ハルカ 立体感みたいな感じなのかな。コーラスがこの辺(頭の周り)でわーっと鳴ってて。メインの歌はそれより奥(耳の近く)で鳴ってる……というその奥行き感が。

ミユキ バラードとかだと、もしかしたらより違いがわかるのかも。

ハルカ 倍音成分みたいなのがいつもすごい気になって。もうちょい倍音ほしいなーとか思うんですけど、それがちゃんと聴こえる感じがします。

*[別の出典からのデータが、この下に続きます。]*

(* ===== verification/TxPoolInv.v ===== *)
(** Invariants of the transaction pool: the index of key images is exact for the
    stored transactions, the weight is the sum of the stored weights and the sorted
    container lists the stored ids, through every operation. *)

From stdpp Require Import gmap sorting.
From Stdlib Require Import Floats.SpecFloat.
From S2P Require Import Prelude Hash Config Varint Serialization Primality Group ModelGroup Key RctOps VectorOps InnerProduct Bulletproof Clsag RctTypes TxTypes Consensus Coinbase FormatUtils PoolTable TxPool.

Module TxPoolInv.
Import Config Serialization.Archive RctTypes TxTypes Consensus Coinbase FormatUtils PoolTable TxPool.

(** ** The invariant *)

(** The key images of a list of inputs that are all spends. *)
Fixpoint input_images (ins : list txin_v) : option (list key_image) :=
  match ins with
  | [] => Some []
  | txin_from_key x :: ins' => ks ← input_images ins'; Some (output_key_image x :: ks)
  | _ :: _ => None
  end.

(** The index holds the function [f], without empty sets. *)
Definition index_is (ix : index) (f : key_image -> gset hash) : Prop :=
  forall k, ix !! k = if decide (f k = ∅) then None else Some (f k).

Definition total_weight (m : gmap hash txpool_tx_meta_t) : Z := map_fold (fun _ x acc => weight x + acc) 0 m.

Section Invariant.
Context `{UndefinedShift} (init : rctData).

(** A transaction id stands for one transaction: [images_of] are its key images. *)
Context (images_of : hash -> list key_image).

Definition spenders (ids : gset hash) (k : key_image) : gset hash := filter (fun id => k ∈ images_of id) ids.

(** A stored blob parses to a transaction with the images of its id. *)
Definition stored (id : hash) (bd : blob) : Prop :=
  exists t, maybe_tx_from_blob init bd = Some t /\ input_images (vin (prefix t)) = Some (images_of id).

Record pool_ok (s : pool) : Prop := {
  ok_dom : dom (txpool_meta (tbl s)) = dom (txpool_blob (tbl s));
  ok_blob id bd : txpool_blob (tbl s) !! id = Some bd -> stored id bd;
  ok_nodup id : id ∈ dom (txpool_meta (tbl s)) -> NoDup (images_of id);
  ok_cache id tx : m_parsed_tx_cache s !! id = Some tx -> input_images (vin (prefix tx)) = Some (images_of id);
  ok_index : index_is (m_spent_output_key_images s) (spenders (dom (txpool_meta (tbl s)))) }.

(** [ids] are the stored ids, each once; the pool weight is the sum of their
    weights, and a weight is the size of the blob. *)
Record books (s : pool) (ids : list hash) : Prop := {
  bk_ids : ids ≡ₚ elements (dom (txpool_meta (tbl s)));
  bk_weight : m_txpool_weight s = total_weight (txpool_meta (tbl s));
  bk_size id m bd : txpool_meta (tbl s) !! id = Some m -> txpool_blob (tbl s) !! id = Some bd ->
    weight m = Z.of_nat (length bd);
  bk_fits : fits 64 (m_txpool_weight s) }.

Definition sorted_ids (s : pool) : list hash := e_id <$> m_txs_by_fee_and_receive_time s.

Definition pool_inv (s : pool) : Prop := pool_ok s /\ books s (sorted_ids s).

End Invariant.

(** ** The index *)

Definition f_insert (ks : list key_image) (id : hash) (f : key_image -> gset hash) : key_image -> gset hash :=
  fun k => if decide (k ∈ ks) then {[ id ]} ∪ f k else f k.
Definition f_remove (ks : list key_image) (id : hash) (f : key_image -> gset hash) : key_image -> gset hash :=
  fun k => if decide (k ∈ ks) then f k ∖ {[ id ]} else f k.

Lemma index_is_ext ix f g : (forall k, f k = g k) -> index_is ix f -> index_is ix g.
Proof. intros Hfg Hf k. rewrite Hf, Hfg. reflexivity. Qed.

Lemma index_default ix f k : index_is ix f -> default ∅ (ix !! k) = f k.
Proof. intros Hf. rewrite Hf. case_decide; auto. Qed.

Lemma index_insert ix f k id :
  index_is ix f -> index_is (<[k := {[ id ]} ∪ f k]> ix) (f_insert [k] id f).
Proof.
  intros Hf k'. unfold f_insert. destruct (decide (k' = k)) as [->|Hne].
  - rewrite lookup_insert_eq, (decide_True (P := k ∈ [k])) by set_solver. rewrite decide_False; [reflexivity|]. set_solver.
  - rewrite lookup_insert_ne by congruence. rewrite (decide_False (P := k' ∈ [k])) by set_solver. apply Hf.
Qed.

Lemma index_remove ix f k id :
  index_is ix f -> id ∈ f k ->
  index_is (if bool_decide (f k ∖ {[ id ]} = ∅) then delete k ix else <[k := f k ∖ {[ id ]}]> ix) (f_remove [k] id f).
Proof.
  intros Hf Hid k'. unfold f_remove. destruct (decide (k' = k)) as [->|Hne].
  - rewrite (decide_True (P := k ∈ [k])) by set_solver. case_bool_decide as Hc.
    + rewrite lookup_delete_eq, decide_True by assumption. reflexivity.
    + rewrite lookup_insert_eq, decide_False by assumption. reflexivity.
  - rewrite (decide_False (P := k' ∈ [k])) by set_solver. case_bool_decide.
    + rewrite lookup_delete_ne by congruence. apply Hf.
    + rewrite lookup_insert_ne by congruence. apply Hf.
Qed.
(* ===== verification/BlockTemplate.v ===== *)
(** The choice of transactions for a new block
    ([tx_memory_pool::fill_block_template] and the helpers it calls, in
    [src/src/cryptonote/core/tx_pool.cpp]). *)

From stdpp Require Import gmap sorting.
From Stdlib Require Import Floats.SpecFloat.
From S2P Require Import Prelude Hash Config Varint Serialization Primality Group ModelGroup Key RctOps VectorOps InnerProduct Bulletproof Clsag RctTypes TxTypes Consensus Coinbase FormatUtils PoolTable TxPool TxPoolInv.

Module BlockTemplate.
Import Config Serialization.Archive RctTypes TxTypes Consensus Coinbase FormatUtils PoolTable TxPool TxPoolInv.

(** [amount * ACCEPT_THRESHOLD] with [float ACCEPT_THRESHOLD = 1.0f]: the amount is
    rounded to 24 bits, and the product is cut to an integer. *)
Definition float_of (x : Z) : spec_float := binary_normalize 24 128 x 0 false.
Definition ACCEPT_THRESHOLD : spec_float := float_of 1.
Definition float_trunc (f : spec_float) : Z :=
  match f with
  | S754_finite sg m e =>
    let v := if 0 <=? e then Z.pos m * 2 ^ e else Z.pos m / 2 ^ (- e) in if sg then - v else v
  | _ => 0
  end.
Definition template_accept_threshold (amount : Z) : Z :=
  float_trunc (SFmul 24 128 (float_of amount) ACCEPT_THRESHOLD).

Fixpoint have_output_key_images (seen : gset key_image) (ins : list txin_v) : bool :=
  match ins with
  | [] => false
  | txin_from_key x :: ins' => if bool_decide (output_key_image x ∈ seen) then true else have_output_key_images seen ins'
  | _ :: _ => false
  end.

(** Stops at the first duplicate; the caller ignores the result. *)
Fixpoint append_output_key_images (seen : gset key_image) (ins : list txin_v) : gset key_image * bool :=
  match ins with
  | [] => (seen, true)
  | txin_from_key x :: ins' =>
    if bool_decide (output_key_image x ∈ seen) then (seen, false)
    else append_output_key_images ({[ output_key_image x ]} ∪ seen) ins'
  | _ :: _ => (seen, false)
  end.

Definition fresh_tvc : tx_verification_context :=
  {| m_should_be_relayed := false; m_verifivation_failed := false; m_verifivation_impossible := false;
     m_added_to_pool := false; m_low_mixin := false; m_double_spend := false; m_invalid_input := false;
     m_invalid_output := false; m_too_big := false; m_overspend := false; m_fee_too_low := false;
     m_too_few_outputs := false |}.

Section Template.
Context `{UndefinedShift} `{Sha3} `{Chain}.
Context (init : rctData).

(** What [m_blockchain.check_ringct_inputs] does to the metadata of a transaction
    when it fails: it may have changed the height and id, and the failure is
    recorded. *)
Definition check_inputs_again (txd : txpool_tx_meta_t) (tx : transaction) : bool * txpool_tx_meta_t * transaction :=
  let '(ok, (tx, h, id, _)) :=
    chain_check_ringct_inputs tx (max_used_block_height txd) (max_used_block_id txd) fresh_tvc false in
  let txd := set_max_used h id txd in
  if ok then (true, txd, tx) else
  let failed := chain_current_height ⊟ 1 in
  (false, set_last_failed failed (chain_block_id_by_height failed) txd, tx).

(** The end of [is_transaction_ready_to_go]. *)
Definition check_unspent (txd : txpool_tx_meta_t) (tx : transaction) : bool * txpool_tx_meta_t * option transaction :=
  if chain_have_tx_keyimges_as_spent tx then (false, set_double_spend_seen true txd, Some tx) else (true, txd, Some tx).

(** [Throws] when the blob does not parse; nothing was changed by then.  The
    transaction is parsed when it is first used. *)
Definition is_transaction_ready_to_go (txd : txpool_tx_meta_t) (txblob : blob)
    : result (bool * txpool_tx_meta_t * option transaction) :=
  let recheck :=
    match maybe_tx_from_blob init txblob with
    | None => Throws
    | Some tx =>
      let '(ok, txd, tx) := check_inputs_again txd tx in
      Returns (if ok then check_unspent txd tx else (false, txd, Some tx))
    end in
  if bool_decide (max_used_block_id txd = null_hash) then
    if negb (bool_decide (last_failed_id txd = null_hash)) && (last_failed_height txd <? chain_current_height) &&
       bool_decide (last_failed_id txd = chain_block_id_by_height (last_failed_height txd))
    then Returns (false, txd, None) else recheck
  else
    if chain_current_height <=? max_used_block_height txd then Returns (false, txd, None) else
    if bool_decide (last_failed_id txd = chain_block_id_by_height (last_failed_height txd))
    then Returns (false, txd, None) else recheck.

Record template := {
  tx_hashes_out : list hash; total_weight_out : Z; fee_out : Z; best_coinbase : Z; coinbase : Z;
  seen_images : gset key_image; tables_out : tables }.

Definition with_tables (t : tables) (st : template) : template :=
  {| tx_hashes_out := tx_hashes_out st; total_weight_out := total_weight_out st; fee_out := fee_out st;
     best_coinbase := best_coinbase st; coinbase := coinbase st; seen_images := seen_images st; tables_out := t |}.
Definition with_coinbase (c : Z) (st : template) : template :=
  {| tx_hashes_out := tx_hashes_out st; total_weight_out := total_weight_out st; fee_out := fee_out st;
     best_coinbase := best_coinbase st; coinbase := c; seen_images := seen_images st; tables_out := tables_out st |}.

(** The readiness check of one entry: exceptions count as not ready, changed metadata
    are written back. *)
Definition check_ready (txid : hash) (meta : txpool_tx_meta_t) (txblob : blob) (t : tables)
    : tables * option (txpool_tx_meta_t * transaction) :=
  match is_transaction_ready_to_go meta txblob with
  | Throws => (t, None)
  | Returns (ready, meta', tx) =>
    let t := if bool_decide (meta = meta') then t
             else match update_txpool_tx txid meta' t with Returns t' => t' | Throws => t end in
    (t, if ready then (fun tx => (meta', tx)) <$> tx else None)
  end.

Definition include_tx (txid : hash) (meta : txpool_tx_meta_t) (tx : transaction) (st : template) : template :=
  {| tx_hashes_out := tx_hashes_out st ++ [txid]; total_weight_out := total_weight_out st ⊞ weight meta;
     fee_out := fee_out st ⊞ fee meta; best_coinbase := coinbase st; coinbase := coinbase st;
     seen_images := (append_output_key_images (seen_images st) (vin (prefix tx))).1; tables_out := tables_out st |}.

(** One round of the loop; the boolean is [false] when an exception leaves it.
    [garbage] is the uninitialised local [meta], which the failed lookup leaves as it
    is; the condition that guards it is the source's. *)
Definition template_step (height already_generated_coins max_total_weight : Z) (garbage : txpool_tx_meta_t)
    (st : template) (e : sorted_entry) : template * bool :=
  let txid := e_id e in
  let found := get_txpool_tx_meta txid (tables_out st) in
  let meta := default garbage found in
  if negb (bool_decide (is_Some found)) && negb (matches meta legacy) then (st, true) else
  if pruned meta then (st, true) else
  if max_total_weight <? total_weight_out st ⊞ weight meta then (st, true) else
  if negb (is_block_size_valid height (total_weight_out st ⊞ weight meta)) then (st, true) else
  let st := with_coinbase (get_block_reward already_generated_coins ⊞ fee_out st ⊞ fee meta) st in
  if coinbase st <? template_accept_threshold (best_coinbase st) then (st, true) else
  match get_txpool_tx_blob txid all (tables_out st) with
  | Throws => (st, false)
  | Returns txblob =>
    let '(t, ready) := check_ready txid meta txblob (tables_out st) in
    let st := with_tables t st in
    match ready with
    | None => (st, true)
    | Some (meta', tx) =>
      if have_output_key_images (seen_images st) (vin (prefix tx)) then (st, true) else (include_tx txid meta' tx st, true)
    end
  end.

Fixpoint template_loop (height coins max_total_weight : Z) (garbage : txpool_tx_meta_t) (es : list sorted_entry)
    (st : template) : template * bool :=
  match es with
  | [] => (st, true)
  | e :: es' =>
    let '(st', ok) := template_step height coins max_total_weight garbage st e in
    if ok then template_loop height coins max_total_weight garbage es' st' else (st', false)
  end.

Definition template_start (best : Z) (t : tables) : template :=
  {| tx_hashes_out := []; total_weight_out := 0; fee_out := 0; best_coinbase := best; coinbase := 0;
     seen_images := ∅; tables_out := t |}.

(** [None]: an exception left the function, the guard rolls its batch back. *)
Definition fill_block_template (height : Z) (garbage : txpool_tx_meta_t) (s : pool) : pool * option (template * bool) :=
  let already_generated_coins := chain_already_generated_coins height in
  if negb (is_block_size_valid height 0) then (s, Some (template_start 0 (tbl s), false)) else
  let best := get_block_reward already_generated_coins in
  let max_total_weight := get_block_size_bound height ⊟ CRYPTONOTE_COINBASE_BLOB_RESERVED_SIZE in
  let '(s, lock) := lock_db s in
  let '(st, ok) := template_loop height already_generated_coins max_total_weight garbage
                     (m_txs_by_fee_and_receive_time s) (template_start best (tbl s)) in
  let s := map_db (on_tables (fun _ => tables_out st)) s in
  if ok then (map_db (txn_commit lock) s, Some (st, true)) else (map_db (txn_abort lock) s, None).

End Template.

(** ** Sums over ids *)

Definition term (f : txpool_tx_meta_t -> Z) (t : tables) (id : hash) : Z :=
  match txpool_meta t !! id with Some m => f m | None => 0 end.
Definition sum_of (f : txpool_tx_meta_t -> Z) (t : tables) (ids : list hash) : Z := foldr (fun id a => term f t id + a) 0 ids.

Lemma sum_of_app f t l1 l2 : sum_of f t (l1 ++ l2) = sum_of f t l1 + sum_of f t l2.
Proof. unfold sum_of. induction l1 as [|x l1 IH]; cbn in *; lia. Qed.

Lemma sum_of_perm f t l1 l2 : l1 ≡ₚ l2 -> sum_of f t l1 = sum_of f t l2.
Proof. unfold sum_of. induction 1; cbn in *; lia. Qed.

Lemma total_weight_sum (ms : gmap hash txpool_tx_meta_t) :
  total_weight ms = foldr (fun id a => match ms !! id with Some m => weight m | None => 0 end + a) 0 (elements (dom ms)).
Proof.
  unfold total_weight. assert (Hp : elements (dom ms) ≡ₚ (map_to_list ms).*1).
  { apply NoDup_Permutation; [apply NoDup_elements|apply NoDup_fst_map_to_list|]. intros id. rewrite elem_of_elements, elem_of_dom. split.
    - intros [m Hm]. apply list_elem_of_fmap. exists (id, m). now rewrite elem_of_map_to_list.
    - intros ([id' m] & -> & Hm)%list_elem_of_fmap. apply elem_of_map_to_list in Hm. eauto. }
  rewrite map_fold_foldr.
  transitivity (foldr (fun id a => match ms !! id with Some m => weight m | None => 0 end + a) 0 (map_to_list ms).*1).
  2: { revert Hp. generalize (elements (dom ms)), (map_to_list ms).*1. intros l1 l2 Hp. symmetry in Hp. induction Hp; cbn in *; lia. }
  assert (Hl : forall id m, (id, m) ∈ map_to_list ms -> ms !! id = Some m) by (intros; now apply elem_of_map_to_list).
  clear Hp. induction (map_to_list ms) as [|[id m] l IH]; [reflexivity|]. cbn.
  rewrite (Hl id m) by apply list_elem_of_here. rewrite IH; [reflexivity|]. intros id' m' Hin. apply Hl. now apply list_elem_of_further.
Qed.

(** ** Properties of the choice *)

Section Choice.
Context `{UndefinedShift} `{Sha3} `{Chain} `{!ChainLaws} (init : rctData) (images_of : hash -> list key_image).
Abbreviation inv := (pool_inv init images_of).

(** Weight and fee of every entry are those of the tables [t]. *)
Definition same_terms (t t' : tables) : Prop :=
  txpool_blob t' = txpool_blob t /\
  (fun m => (weight m, fee m)) <$> txpool_meta t' = (fun m => (weight m, fee m)) <$> txpool_meta t.

Lemma same_terms_upd t t' : same_terms t t' -> meta_upd t t'.
Proof.
  intros [Eb Em]. split; [assumption|]. apply (f_equal (fmap fst)) in Em. rewrite <- !map_fmap_compose in Em. exact Em.
Qed.

Lemma same_terms_lookup t t' id m' :
  same_terms t t' -> txpool_meta t' !! id = Some m' ->
  exists m, txpool_meta t !! id = Some m /\ weight m' = weight m /\ fee m' = fee m.
Proof.
  intros [_ Em] Hm. apply (f_equal (fun x => x !! id)) in Em. rewrite !lookup_fmap, Hm in Em.
  destruct (txpool_meta t !! id) as [m|]; [|discriminate]. injection Em as -> ->. eauto.
Qed.

Lemma same_terms_update t t' t'' id m m' :
  same_terms t t' -> txpool_meta t' !! id = Some m -> weight m' = weight m -> fee m' = fee m ->
  update_txpool_tx id m' t' = Returns t'' -> same_terms t t''.
Proof.
  unfold update_txpool_tx. intros [Eb Em] Hm Hw Hf. rewrite Hm. intros [= <-]. split; [exact Eb|]. cbn. rewrite <- Em, fmap_insert, Hw, Hf.
  apply insert_id. now rewrite lookup_fmap, Hm.
Qed.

※ソニーのハイレゾ対応ウォークマンとヘッドフォンを使用。最新ラインナップはこちら: https://www.sony.jp/high-resolution/lineup/

 

【CDのみ】
『17才』(期間生産限定アニメ盤)

1. 描き下ろしアニメ絵柄
2. ブルーレイディスク(アニメオープニング映像収録)
※2019年2月末日までの期間生産限定盤です。期間終了後は在庫がなくなり次第終了となります。

Sony Music Shopで購入する

 


 

『色づく世界の明日から』と「17才」

――今回、アニメ『色づく世界の明日から』のオープニングテーマとして「17才」という曲を書き下ろされたということで、その取材になります。P.A.WORKSさんのアニメというと現代的な舞台とファンタジーが融合した、繊細な映像表現が印象深くて。その最新作のオープニングをハルカトミユキさんが担当されるというのは、すごく意外なようで必然的な感じもしたんですね。今回どのような経緯で、このアニメのオープニングを担当されることになったんでしょうか。

ハルカ 初めてアニメの主題歌をやらせていただくんですけど、曲を書いてみないかというお話をいただいて……コンペという形で曲を書き始めて。ミユキが曲を書いて、私が歌詞を書いてという形でいったんできあがりました。

――コンペに参加されたのは今回が初めてだったんですか?

ミユキ 何回かあります。一回映画のタイアップはあったんですけど(※)、それはオファーをいただいてという形だったので、今回初めて勝ち取った感じがありますね。

――脚本を実際に読まれて書き下ろされたということなんですけど、まず何を感じられたか……このお話のコアの部分はどういったところにあると感じましたか?

ハルカ 私は、自分自身のパーソナリティと近い部分を感じて。ちょっと運命的じゃないですけど……この物語に漂っている雰囲気と、主人公の瞳美が持っている陰の部分というか、「世界が白黒に見えてしまう」っていうことって、たぶん誰もが経験したことあるんじゃないかなと思って。それは実際に白黒に見えてるってことじゃないけど、何か心の中が白黒のままで生きてる時代があったりとか……私も自分が曲を書いたり歌詞を書いたりするときって、そういう何か人に言えない心の中のこととかっていうのが原動力だったから、自然に言葉が書けたって感じでした。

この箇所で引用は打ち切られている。